The plaintiffs also alleged that while Meta did not consensually monitor and track users, it also failed to disclose those activities through the Facebook app’s off-Facebook activity section.
“Meta fails to disclose the implications of browsing, navigating, and communicating with third-party websites within Facebook’s in-app browser — namely, that it overrides their default browser’s privacy settings, which users rely on for tracking.” to block and prevent.” is the lawsuit.

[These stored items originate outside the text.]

(* ===== verification/FloorDc.v ===== *)
(** * Floor control on the data channel

    crates/oxsfud/src/ops/floor.rs: [dc_in] (what the server does with a data-channel
    buffer), [from_mbcp] and [to_mbcp] (between wire messages and the machine's), and the
    bytes [send] puts on the channel. *)

From S2P Require Import Prelude Utf8 Frame FloorWire FloorCore.

Module FloorDc.
Import Flr.

Definition to_mbcp (m : Msg) (room : string) (reason : option string) : option Mbcp.Msg :=
  match mt m with
  | Granted => Some (Mbcp.granted (u8 (mn m)) (u16 (md m)) room)
  | Taken => Some (Mbcp.taken (default "" (ma m)) (u16 (mq m)) room)
  | Idle => Some (Mbcp.idle (u16 (mq m)) room (ma m))
  | Deny => Some (Mbcp.deny_msg (u8 (mn m)) room reason)
  | Revoke => Some (Mbcp.revoke_msg (u8 (mn m)) room None)
  | Qinfo => Some (Mbcp.queue_info (u8 (Z.min (mn m) 255)) (u8 (md m)) room)
  | Ack => Some (Mbcp.ack_msg (u8 (mn m)) room)
  | _ => None
  end.

Definition from_mbcp (m : Mbcp.Msg) : option Msg :=
  if Mbcp.msg_type m =? Mbcp.REQUEST then Some (msg Request None (default 0 (Mbcp.priority m)) 0)
  else if Mbcp.msg_type m =? Mbcp.RELEASE then Some (msg Release None 0 0)
  else if Mbcp.msg_type m =? Mbcp.QPOS_REQ then Some (msg QposReq None 0 0)
  else if Mbcp.msg_type m =? Mbcp.ACK then Some (msg Ack None (default 0 (Mbcp.ack_of m)) 0)
  else None.

(** The bytes [send] hands to the data channel. *)
Definition send_bytes (m : Mbcp.Msg) : option (list byte) :=
  let? b := Mbcp.encode m in Dc.encode Dc.SVC_FLOOR b.

Inductive DcIn :=
| Dropped (counter : string)
| Ignored
| Rx (room : string) (m : Msg) (half : bool).

(** The rooms of the server, the rooms the user is in, whether the user has a half-duplex
    track: what [dc_in] asks of the rest of the server. *)
Definition dc_in (rooms joined : gset string) (half : bool) (buf : list byte) : DcIn :=
  let! fr := Dc.decode buf else Dropped "dc_bad_frame" in
  if bool_decide (Dc.svc fr = Dc.SVC_FLOOR) then
    let! m := Mbcp.decode (Dc.payload fr) else Dropped "dc_bad_frame" in
    let! room := (r ← Mbcp.room m; if bool_decide (r ∈ rooms) then Some r else None)
      else Dropped "dc_no_room" in
    if negb (bool_decide (room ∈ joined)) && negb (Mbcp.msg_type m =? Mbcp.REQUEST) then Dropped "dc_no_room"
    else let! cm := from_mbcp m else Ignored in Rx room cm half
  else if bool_decide (Dc.svc fr = Dc.SVC_VOICE_ACTIVITY) then Ignored
  else Dropped "dc_unknown_svc".

(** ** What arrives *)

(** A name that fits a field. *)
Definition name (s : string) : Prop := Utf8.wf s /\ len (sb s) <= Mbcp.MAX_VALUE.

(** The messages a client has, as the wire library builds them, and the machine's. *)
Inductive client_msg (room : string) : Mbcp.Msg -> Msg -> Prop :=
| cm_request p : is_u8 p -> client_msg room (Mbcp.request room (Some p)) (msg Request None p 0)
| cm_request_default : client_msg room (Mbcp.request room None) (msg Request None 0 0)
| cm_release : client_msg room (Mbcp.release room) (msg Release None 0 0)
| cm_qpos : client_msg room (Mbcp.queue_pos_request room) (msg QposReq None 0 0)
| cm_ack t : is_u8 t -> client_msg room (Mbcp.ack_msg t room) (msg Ack None t 0).

(** A concrete list of fields, with the room's name in one of them. *)
Ltac fields :=
  split; [unfold len; cbn; lia|];
  repeat first
    [ apply Forall_nil_2
    | apply Forall_cons_2; [first [assumption | unfold len, Mbcp.MAX_VALUE; cbn; lia]|] ].

(** Reading a field that is there. *)
Lemma room_is w room : Utf8.wf room -> Mbcp.get w Mbcp.tlv.ROOM = Some (Mbcp.utf8 room) -> Mbcp.room w = Some room.
Proof. intros Hu H. unfold Mbcp.room. rewrite H. cbn. f_equal. by apply Utf8.from_utf8_lossy_wf. Qed.
Lemma text_is w id s : Utf8.wf s -> Mbcp.get w id = Some (Mbcp.utf8 s) -> Mbcp.text w id = Some s.
Proof. intros Hu H. unfold Mbcp.text. rewrite H. cbn. f_equal. by apply Utf8.from_utf8_lossy_wf. Qed.
Lemma priority_is w p : is_u8 p -> Mbcp.get w Mbcp.tlv.PRIORITY = Some (Mbcp.u8spare p) -> Mbcp.priority w = Some p.
Proof. intros Hp H. unfold Mbcp.priority. rewrite H. unfold mbind, option_bind, Mbcp.two_byte_head, Mbcp.u8spare. by rewrite bz_zb, u8_id. Qed.
Lemma ack_of_is w p : is_u8 p -> Mbcp.get w Mbcp.tlv.ACKTYPE = Some (Mbcp.u8spare p) -> Mbcp.ack_of w = Some p.
Proof. intros Hp H. unfold Mbcp.ack_of. rewrite H. unfold mbind, option_bind, Mbcp.two_byte_head, Mbcp.u8spare. by rewrite bz_zb, u8_id. Qed.
Lemma cause_is w c : is_u8 c -> Mbcp.get w Mbcp.tlv.CAUSE = Some [zb c] -> Mbcp.cause w = Some c.
Proof. intros Hp H. unfold Mbcp.cause. rewrite H. unfold mbind, option_bind. by rewrite bz_zb, u8_id. Qed.
Lemma seq_is w q : is_u16 q -> Mbcp.get w Mbcp.tlv.SEQ = Some (be 2 q) -> Mbcp.seq w = Some q.
Proof. intros Hq H. unfold Mbcp.seq. rewrite H. cbn [be app mbind option_bind]. f_equal. by apply (from_be_be_u16 q). Qed.

Lemma client_msg_wire room w m : name room -> client_msg room w m ->
  Mbcp.adopted (Mbcp.msg_type w) = true /\ Mbcp.wf_tlvs (Mbcp.tlvs w) /\ Mbcp.ack w = false /\
  Mbcp.room w = Some room /\ from_mbcp w = Some m.
Proof.
  intros [Hu Hl] Hc. assert (Hl' : len (Mbcp.utf8 room) <= Mbcp.MAX_VALUE) by exact Hl.
  destruct Hc as [p Hp| | | |t Ht]; (split; [done|]; split; [fields|]; split; [done|]; split; [by apply room_is|]);
    try reflexivity; unfold from_mbcp; cbn [Mbcp.msg_type Z.eqb].
  - by rewrite (priority_is _ p).
  - by rewrite (ack_of_is _ t).
Qed.

Lemma send_bytes_decode w b :
  Mbcp.adopted (Mbcp.msg_type w) = true -> send_bytes w = Some b ->
  exists p, Dc.decode b = Some (Dc.mkDcFrame Dc.SVC_FLOOR p) /\ Mbcp.decode p = Some w.
Proof.
  unfold send_bytes. intros Ha H. destruct (Mbcp.encode w) as [p|] eqn:E; [|done]. exists p. split.
  - rewrite <- (app_nil_r b). by apply Dc.dc_decode_encode.
  - rewrite <- (app_nil_r p). by apply Mbcp.mbcp_decode_encode.
Qed.

Lemma len_concat_fields fs :
  Forall (fun f : byte * list byte => len f.2 <= 255) fs -> len (concat (map Mbcp.encode_tlv fs)) <= 257 * len fs.
Proof.
  induction 1 as [|f fs Hf _ IH]; [done|]. cbn [map concat]. rewrite len_app, Mbcp.encode_tlv_eq.
  autorewrite with len. lia.
Qed.

(** A message of a few legal fields always fits a frame. *)
Lemma send_bytes_some w :
  (Mbcp.ack w = true -> Mbcp.ack_allowed (Mbcp.msg_type w) = true) -> Mbcp.wf_tlvs (Mbcp.tlvs w) ->
  len (Mbcp.tlvs w) <= 4 -> exists b, send_bytes w = Some b.
Proof.
  intros Ha Hw Hn. unfold send_bytes. rewrite (proj2 (Mbcp.mbcp_encode_Some w _) (conj Ha (conj Hw eq_refl))).
  eexists. apply Dc.dc_encode_Some. split; [|done]. autorewrite with len.
  pose proof (len_concat_fields _ (proj2 Hw)). unfold Dc.MAX_PAYLOAD. lia.
Qed.

(** Every message a client can build for a room, put on the data channel, reaches that
    room's floor as the message it stands for; if the client is not in the room, only its
    REQUEST does, for the floor to refuse, and the rest is dropped and counted. *)
Theorem floor_dc_delivers room w m rooms joined half :
  name room -> client_msg room w m -> room ∈ rooms ->
  exists b, send_bytes w = Some b /\
    dc_in rooms joined half b =
      if bool_decide (room ∈ joined) || bool_decide (mt m = Request) then Rx room m half
      else Dropped "dc_no_room".
Proof.
  intros Hn Hc Hr. destruct (client_msg_wire room w m Hn Hc) as (Ha & Hw & Hk & Hroom & Hfrom).
  destruct (send_bytes_some w) as [b Hb]; [by rewrite Hk|done|by destruct Hc|].
  exists b. split; [done|]. destruct (send_bytes_decode w b Ha Hb) as (p & Hd & Hm).
  unfold dc_in. rewrite Hd. cbn [Dc.svc Dc.payload]. rewrite Hm, Hroom, Hfrom. cbn [mbind option_bind].
  rewrite (bool_decide_true (room ∈ rooms)) by done. destruct (bool_decide (room ∈ joined)); [done|].
  destruct Hc; done.
Qed.

Lemma floor_dc_delivers_witness :
  exists b, send_bytes (Mbcp.request "r1" (Some 5)) = Some b /\ dc_in {["r1"]} ∅ true b = Rx "r1" (msg Request None 5 0) true.
Proof.
  destruct (floor_dc_delivers "r1" (Mbcp.request "r1" (Some 5)) (msg Request None 5 0) {["r1"]} ∅ true) as (b & H1 & H2);
    [split; vm_compute; [reflexivity|discriminate]|apply cm_request; vm_compute; split; [discriminate|reflexivity]
    |vm_compute; reflexivity|].
  exists b. split; [exact H1|]. rewrite H2. reflexivity.
Defined.

(** ** What is sent *)

(** What a client reads off a message is what the floor meant. *)
Definition reads (w : Mbcp.Msg) (m : Msg) : Prop :=
  match mt m with
  | Granted => Mbcp.msg_type w = Mbcp.GRANTED /\ Mbcp.priority w = Some (mn m) /\
               from_be <$> Mbcp.get w Mbcp.tlv.DURATION = Some (md m)
  | Taken => Mbcp.msg_type w = Mbcp.TAKEN /\ Mbcp.text w Mbcp.tlv.SPEAKER = Some (default "" (ma m)) /\
             Mbcp.seq w = Some (mq m)
  | Idle => Mbcp.msg_type w = Mbcp.IDLE /\ Mbcp.text w Mbcp.tlv.PREV = ma m /\ Mbcp.seq w = Some (mq m)
  | Deny => Mbcp.msg_type w = Mbcp.DENY /\ Mbcp.cause w = Some (mn m)
  | Revoke => Mbcp.msg_type w = Mbcp.REVOKE /\ Mbcp.cause w = Some (mn m)
  | Qinfo => Mbcp.msg_type w = Mbcp.QINFO /\ Mbcp.get w Mbcp.tlv.QINFO = Some [zb (mn m); zb (md m)]
  | Ack => Mbcp.msg_type w = Mbcp.ACK /\ Mbcp.ack_of w = Some (mn m)
  | _ => False
  end.

(** The messages the floor sends. *)
Definition outgoing (t : Mt) : bool :=
  match t with Granted | Taken | Idle | Deny | Revoke | Qinfo | Ack => true | _ => false end.

(** A message the encoder takes, readable as [m]. *)
Definition sendable (w : Mbcp.Msg) (m : Msg) (room : string) : Prop :=
  (Mbcp.adopted (Mbcp.msg_type w) = true /\ (Mbcp.ack w = true -> Mbcp.ack_allowed (Mbcp.msg_type w) = true)) /\
  (Mbcp.wf_tlvs (Mbcp.tlvs w) /\ len (Mbcp.tlvs w) <= 4) /\ Mbcp.room w = Some room /\ reads w m.

Lemma to_mbcp_sendable m room reason :
  outgoing (mt m) = true -> is_u8 (mn m) -> is_u16 (md m) -> is_u16 (mq m) -> name room ->
  name (default "" (ma m)) -> name (default "" reason) ->
  exists w, to_mbcp m room reason = Some w /\ sendable w m room.
Proof.
  intros Ho Hn Hd Hq [Hu Hl] [Ha Hal] [_ Hrl].
  assert (Hl' : len (Mbcp.utf8 room) <= Mbcp.MAX_VALUE) by exact Hl.
  unfold to_mbcp, sendable, reads. rewrite (u8_id _ Hn), (u16_id _ Hd), (u16_id _ Hq).
  assert (K : forall (x : option string), len (sb (default "" x)) <= Mbcp.MAX_VALUE ->
    match x with Some s => len (Mbcp.utf8 s) <= Mbcp.MAX_VALUE | None => True end) by (by intros []).
  pose proof (K _ Hal) as Hal'. pose proof (K _ Hrl) as Hrl'. clear K.
  destruct (mt m); try discriminate Ho; (eexists; split; [reflexivity|]; split; [by destruct reason, (ma m); split|]).
  - split; [split; [fields|done]|]. split; [by apply room_is|]. split; [done|].
    split; [by apply priority_is|]. transitivity (Some (from_be (be 2 (md m)))); [done|]. by rewrite from_be_be_u16.
  - split; [split; [fields|done]|]. split; [by apply room_is|]. split; [done|].
    split; [by apply text_is|by apply seq_is].
  - split; [destruct reason; split; (fields || done)|]. split; [by destruct reason; apply room_is|].
    split; [by destruct reason|by destruct reason; apply cause_is].
  - split; [destruct (ma m); split; (fields || done)|]. split; [by destruct (ma m); apply room_is|].
    split; [by destruct (ma m)|]. split; [|by destruct (ma m); apply seq_is].
    destruct (ma m); [by apply text_is|done].
  - split; [split; [fields|done]|]. split; [by apply room_is|]. split; [done|]. by apply cause_is.
  - split; [split; [fields|done]|]. split; [by apply room_is|]. split; [done|].
    rewrite Z.min_l, u8_id by (done || (unfold is_u8 in Hn; lia)).
    transitivity (Some [zb (mn m); zb (u8 (md m))]); [done|]. unfold zb. by rewrite (u8_id (u8 (md m)) (u8_range _)).
  - split; [split; [fields|done]|]. split; [by apply room_is|]. split; [done|]. by apply ack_of_is.
Qed.

(** Every message the floor sends in a room goes out as one frame, and what the client
    that decodes the frame reads, type, room, names, numbers and causes, is what the floor
    put in. *)
Theorem floor_dc_readable m room reason :
  outgoing (mt m) = true -> is_u8 (mn m) -> is_u16 (md m) -> is_u16 (mq m) -> name room ->
  name (default "" (ma m)) -> name (default "" reason) ->
  exists w b p, to_mbcp m room reason = Some w /\ send_bytes w = Some b /\
    Dc.decode b = Some (Dc.mkDcFrame Dc.SVC_FLOOR p) /\ Mbcp.decode p = Some w /\
    Mbcp.room w = Some room /\ reads w m.
Proof.
  intros Ho Hn Hd Hq Hu Ha Hrl.
  destruct (to_mbcp_sendable m room reason) as (w & Hw & [H1 H2] & [H3 H4] & H5); [done..|].
  destruct (send_bytes_some w H2 H3 H4) as [b Hb].
  destruct (send_bytes_decode w b H1 Hb) as (p & ? & ?). by exists w, b, p.
Qed.

End FloorDc.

The most recent lawsuit was filed by Gabriele Willis of California and Kerreisha Davis of Louisiana, while Wayne Mitchell of California filed the previous lawsuit. Both class action lawsuits apply to anyone with an active Facebook account who has visited an external third-party website in Facebook’s in-app browser in the US
Meta, like Google, relies on online advertising for the lion’s share of its revenue. in the Q1 2021before ATT was introduced and in recent ones Q2 202287.2% of Meta’s total revenue came from advertising.
But unlike Google, the company doesn’t have a popular mobile operating system or search engine to fall back on for business. As a result, the social networking giant saw its total revenue decline in the second quarter of 2022, while its earnings fell for the third straight quarter. The company is currently trying to do that Reduced costs and initiated layoffs.
If Willis and Davis or Mitchell win, beneficiaries are entitled to $10,000 or $100 per day for each day of violation under the Wiretap Act and statutory damages of $5,000 per violation under the California Invasion of Privacy Act (CIPA).
Meta was fined £30.8 billion (~$22.11 million). in September 2022€17 million (~$18.6 million) in March 2022and 60 million euros (~$67.87 million) in January 2022 by South Korean, French and Irish regulators respectively for data breaches.